Da Ambrogio Traversari a Aldo Manuzio, quindi, gli umanisti, seguendo il monito di Quintiliano, utilizzarono ampiamente il latino nella didattica della lingua greca, sia in funzione di comparazione linguistica sia come lingua veicolare, anche a livello librario (Ciccolella 2010, 597-598): la prima edizione degli Erotemata di Crisolora è bilingue: da una parte c’è il testo greco, dall’altra la traduzione latina di Guarino (Ciccolella 2009).

Da documenti “pedagogici” giunti fino a noi (quaderni, note ecc.), sappiamo che l’insegnamento della lingua latina nel Medioevo in Italia, basato in modo preponderante sulla memorizzazione (Grendler 1989, 196; Gehl 1993, 88; Marcucci 2002, 119), era differenziato in due fasi: in un primo momento il testo grammaticale (infatti Black si riferisce alla lettura della Ianua di ps.Donato) veniva ripetuto parola per parola (“per lo testo” secondo il volgare del tempo) anche senza vera comprensione, in un secondo momento (“per lo senno”), il maestro forniva una traduzione nella lingua vernacolare per permettere al discente di capire il testo e alla fine di impararlo a memoria96. E infatti in molti manoscritti si notavano alcuni espedienti per agevolare la comprensione, come ad esempio punti per dividere le frasi in sezioni più brevi, incipit di capitoli e paragrafi marcati e resi evidenti a livello grafico e tabelle e diagrammi per le forme grammaticali.
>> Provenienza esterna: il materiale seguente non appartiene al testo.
(* ===== verification/NetProto.v ===== *)
(** Exchanges between two hosts that run drivers/net/netstack.c: ARP resolution, ICMP
    echo and UDP datagrams, as frames that one host sends and the other processes. *)

From stdpp Require Import strings.
From S2P Require Import Prelude CString Effects Net.

Definition mac_ok (m : buf) : Prop := length m = ETH_ADDR_LEN /\ bytes_ok m.
Definition word_ok (x : Z) : Prop := 0 <= x < 2 ^ 32.

(** A host with a working card and sane tables. *)
Record up (s : net) : Prop := Mk_up {
  up_nic : ne2000_initialized s = true;
  up_mac : mac_ok (mac_address (net_config s));
  up_ip : word_ok (ip_address (net_config s));
  up_ident : 0 <= ip_identification s < 65536;
  up_cache : cache_ok (arp_cache s);
  up_size : length (arp_cache s) = ARP_CACHE_SIZE;
  up_macs : Forall (fun e => c_valid e = true -> mac_ok (c_mac e)) (arp_cache s)
}.

(** ** Fields *)

Lemma put_htonl a b c d :
  byte_ok a -> byte_ok b -> byte_ok c -> byte_ok d -> le_put 4 (htonl (quad a b c d)) = [a; b; c; d].
Proof.
  intros Ha Hb Hc Hd. rewrite htonl_quad by done.
  replace (quad d c b a) with (le_get [a; b; c; d]) by (unfold quad; cbn [le_get]; lia).
  apply (le_put_get [a; b; c; d]). unfold bytes_ok. rewrite !Forall_cons. done.
Qed.

Lemma ntohl_get a b c d :
  byte_ok a -> byte_ok b -> byte_ok c -> byte_ok d -> ntohl (le_get [a; b; c; d]) = quad a b c d.
Proof.
  intros Ha Hb Hc Hd. rewrite <- put_htonl by done. rewrite le_get_put.
  destruct (quad_parts a b c d) as [Hr _]; try done. pose proof (htonl_range _ Hr).
  rewrite Z.mod_small by (simpl; lia). by apply ntohl_htonl.
Qed.

(** Reading at an offset skips the parts in front of it. *)
Lemma bytes_at_app a b off n : (length a <= off)%nat -> bytes_at (a ++ b) off n = bytes_at b (off - length a) n.
Proof.
  intros H. unfold bytes_at, slice. rewrite length_app, drop_app_ge by lia.
  destruct (Nat.leb_spec (off + n) (length a + length b)), (Nat.leb_spec (off - length a + n) (length b)); (done || lia).
Qed.

Lemma bytes_at_here a b n : length a = n -> bytes_at (a ++ b) 0 n = Some a.
Proof.
  intros <-. unfold bytes_at, slice. rewrite drop_0, take_app_length, length_app.
  by rewrite (proj2 (Nat.leb_le _ _)) by lia.
Qed.

Lemma field_app a b off n : (length a <= off)%nat -> field (a ++ b) off n = field b (off - length a) n.
Proof. intros H. unfold field. by rewrite bytes_at_app. Qed.

Lemma field_here n v b : field (le_put n v ++ b) 0 n = Some (v mod 256 ^ Z.of_nat n).
Proof. unfold field. rewrite bytes_at_here by apply length_le_put. simpl. by rewrite le_get_put. Qed.

Lemma field_byte x b : field (x :: b) 0 1 = Some x.
Proof. unfold field, bytes_at, slice. simpl. f_equal. lia. Qed.

Lemma field_u16 x b : 0 <= x < 65536 -> field (le_put 2 (htons x) ++ b) 0 2 = Some (htons x).
Proof. intros Hx. rewrite field_here. f_equal. apply Z.mod_small. pose proof (htons_range x). simpl. lia. Qed.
I testi grammaticali, inoltre, erano redatti con ampi margini e spazi interlineari, spesso persino in colonne o su pagine alternate per far spazio a glosse, note o una estensiva traduzione in latino.

Nel Rinascimento italiano si mantenne spesso questa “metodologia” per l’insegnamento del greco, impiegando come lingua veicolare il latino. Dai documenti di cui siamo in possesso, appare che il docente incominciava la lezione leggendo una parte del testo greco, mentre i discenti prendevano nota della pronuncia. Poi il docente traduceva il testo e lo spiegava, e a questo punto, con tutta probabilità, gli studenti erano in grado di memorizzare la grammatica.